Please generate a Nim file with a single nim function to calculate fibonacci numbers recursively.

`proc fib*(n: int): int =`

At the end of the file, include a `when isMainModule:` block with tests for how to run the function.
  • OPENAI_API_KEY must be set, to use the OpenAI API.
    • currently only openAI and Ollama (llama3 works great!) are supported.
  • You can create a monoprompt by running ./monoprompt --create example.txt
    • this command will create example.txt.monoprompt in the current directory.
  • You can run a monoprompt by running ./monoprompt example.txt.monoprompt

example use cases:

  • building new code files while referencing existing code files for imports, architecture, and code style
  • generate docs for a codebase by referencing code files
  • generate tests for an existing codebase by referencing the code they need to test
  • generate a summary of files in a folder
  • generate a workout plan based on previous workout notes

Specification

  • monoprompts are a markdown file with a .monoprompt extension.

  • start the file with a header of the output filename.

  • a monoprompt file can contain multiple headers, to generate multiple files.

  • each file may have an optional ## Config section, which will contain a YAML config object (ew)

  • each file will have an ## Prompt section, which will contain the prompt for the LLM.

  • There may be a project top level monoprompt.yaml file of cross project configuration.

    • this config object will be merged with the config object in each file.
  • configuration

    • context: a list of files to use as context for the LLM
      • If you provide a directory (eg: ./), a directory listing will be used as context.
      • you can use ./... to recursively list the directory
      • wildcards are not implemented yet (TODO)
    • model: the LLM model to use
    • depends: list of promptfiles that this prompt depends on
    • output: "overwrite", "augment" or "append"
      • overwrite: overwrite the file
      • augment: include the existing file as context and re-write the file with augmentations
      • append: add to the file, but only if the file doesn't already exist
      • noop: do nothing. this may be useful if you manually edited the output, but don't want to overwrite and don't want to mess with prompt dependencies.
# example.nim

## Config
context:
  - ./readme.md
  - ./programming-patterns.md
  - ./otherfile.nim
  - ./
model: gpt-3.5-turbo

## prompt

Please generate a Nim file with a single nim function to calculate fibonacci numbers recursively.

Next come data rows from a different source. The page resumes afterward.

(** * Kashubian corpus analysis: word triage, n-gram tables and smoothing

  A shallow embedding of [lexical_model/Blacklist.py] and of the pure
  parts of [lexical_model/Corpus_Analysis.py], followed by the properties
  of the cleaning pass, of the n-gram tables and of the two smoothing
  utilities.

  Conventions of the embedding:
  - a Python [str] is a [string] holding its UTF-8 bytes, so that set
    membership and equality agree with Python's;
  - a Python [int] is a [Z]; a Python [float] is the exact rational it
    approximates (rounding to the nearest double is not modelled, and
    neither is the [OverflowError] of a quotient beyond the range of a
    double: statements about quotients of free table entries assume
    [fits_float]);
  - a [set] is a [gset], a [dict] whose order is irrelevant is a [gmap],
    a [dict] whose order is observed (by [sorted]) is an association list;
  - an exception is a [Raise] in the [result] monad. *)

From Stdlib Require Import ZArith QArith Lia Ascii String.
From stdpp Require Import gmap strings list fin_maps sorting.

Close Scope Q_scope.
Open Scope string_scope.
Open Scope list_scope.
Open Scope Z_scope.

(** ** Python values and builtins *)

Module Py.

Inductive exn : Type := KeyError | IndexError | ZeroDivisionError.

Inductive result (A : Type) : Type :=
| Ok (a : A)
| Raise (e : exn).
Arguments Ok {A} a.
Arguments Raise {A} e.

#[global] Instance result_ret : MRet result := λ A a, Ok a.
#[global] Instance result_bind : MBind result := λ A B f r,
  match r with
  | Ok a => f a
  | Raise e => Raise e
  end.
#[global] Instance result_fmap : FMap result := λ A B f r,
  match r with
  | Ok a => Ok (f a)
  | Raise e => Raise e
  end.

(** [for x in xs: s = body(s, x)] with exceptions leaving the loop. *)
Fixpoint for_each {A S : Type} (body : S → A → result S) (xs : list A) (s : S)
  : result S :=
  match xs with
  | [] => Ok s
  | x :: xs' => s' ← body s x; for_each body xs' s'
  end.

(** Numbers: [int], and [float] as an exact rational kept in lowest terms. *)
Inductive num : Type :=
| NInt (z : Z)
| NFloat (q : Q).

Definition Q_of_num (x : num) : Q :=
  match x with
  | NInt z => inject_Z z
  | NFloat q => q
  end.

(** [a / b]: true division, always a float; a zero divisor raises.
    Python also raises [OverflowError] when the quotient of two ints is
    beyond the range of a double; that path is left out here, which is
    exact whenever [fits_float] holds of the operands. *)
Definition truediv (a b : num) : result num :=
  if Qeq_bool (Q_of_num b) 0 then Raise ZeroDivisionError
  else Ok (NFloat (Qred (Q_of_num a / Q_of_num b))).

(** The least magnitude that no longer rounds to a finite double: halfway
    between the largest double, [2^1024 - 2^971], and [2^1024]. *)
Definition float_limit : Z := 2 ^ 1024 - 2 ^ 970.

(** The quotient [a / b] of two ints, if [b] is not zero, is below
    [float_limit] in magnitude, so that Python's [a / b] is a float. *)
Definition fits_float (a b : Z) : bool :=
  (b =? 0) || (Z.abs a <? float_limit * Z.abs b).

(** [a * b]: an int only when both operands are ints. *)
Definition mul (a b : num) : num :=
  match a, b with
  | NInt x, NInt y => NInt (x * y)
  | _, _ => NFloat (Qred (Q_of_num a * Q_of_num b))
  end.

Definition len {A : Type} (l : list A) : Z := Z.of_nat (length l).

(** [sum(xs)]: starts from [0] and adds from the left. *)
Definition sum (xs : list Z) : Z := foldl Z.add 0 xs.

(** [range(n)]: empty when [n <= 0]. *)
Definition range (n : Z) : list Z := Z.of_nat <$> seq 0 (Z.to_nat n).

`proc fib\*(n: int): int =`

At the end of the file, include a `when isMainModule:` block with tests for how to run the function.

Environment

  • set OPENAI_API_KEY to your OpenAI API key if you want to use the OpenAI API.

Fine-Tuning

  • TODO not implemented yet

  • projects with both monoprompts and their document output can be further fine-tuned, as we have both instructions and the output to train on.

  • This can be very useful to incrementally train models on existing codebases by introducing monoprompts to instruct the model with.

Plugin system

  • TODO not implemented yet

  • monoprompts can be extended with plugins that hook into different stages of the monoprompt generation process.

Post-Processor

  • TODO not implemented yet

  • post-processors can be used to modify the output of a monoprompt.

  • for example, we could try to run a compiler on the output and then run the compiler errors through another LLM to automatically correct them.

Dynamic Context

  • TODO not implemented yet

  • dynamic context via executable plugins

  • a plugin is a binary or script that can take in a json object, and return a json object response with an array of context objects

  • This way monoprompts can interact with arbitrary RAG or search systems

Testing

  • run nimble test to run unit tests
  • run nim c -r tests/integration.nim to run integration tests
    • OPENAI_API_KEY must be set to run integration tests
    • if you are adventurous, modify the test prompts for ollama to run locally.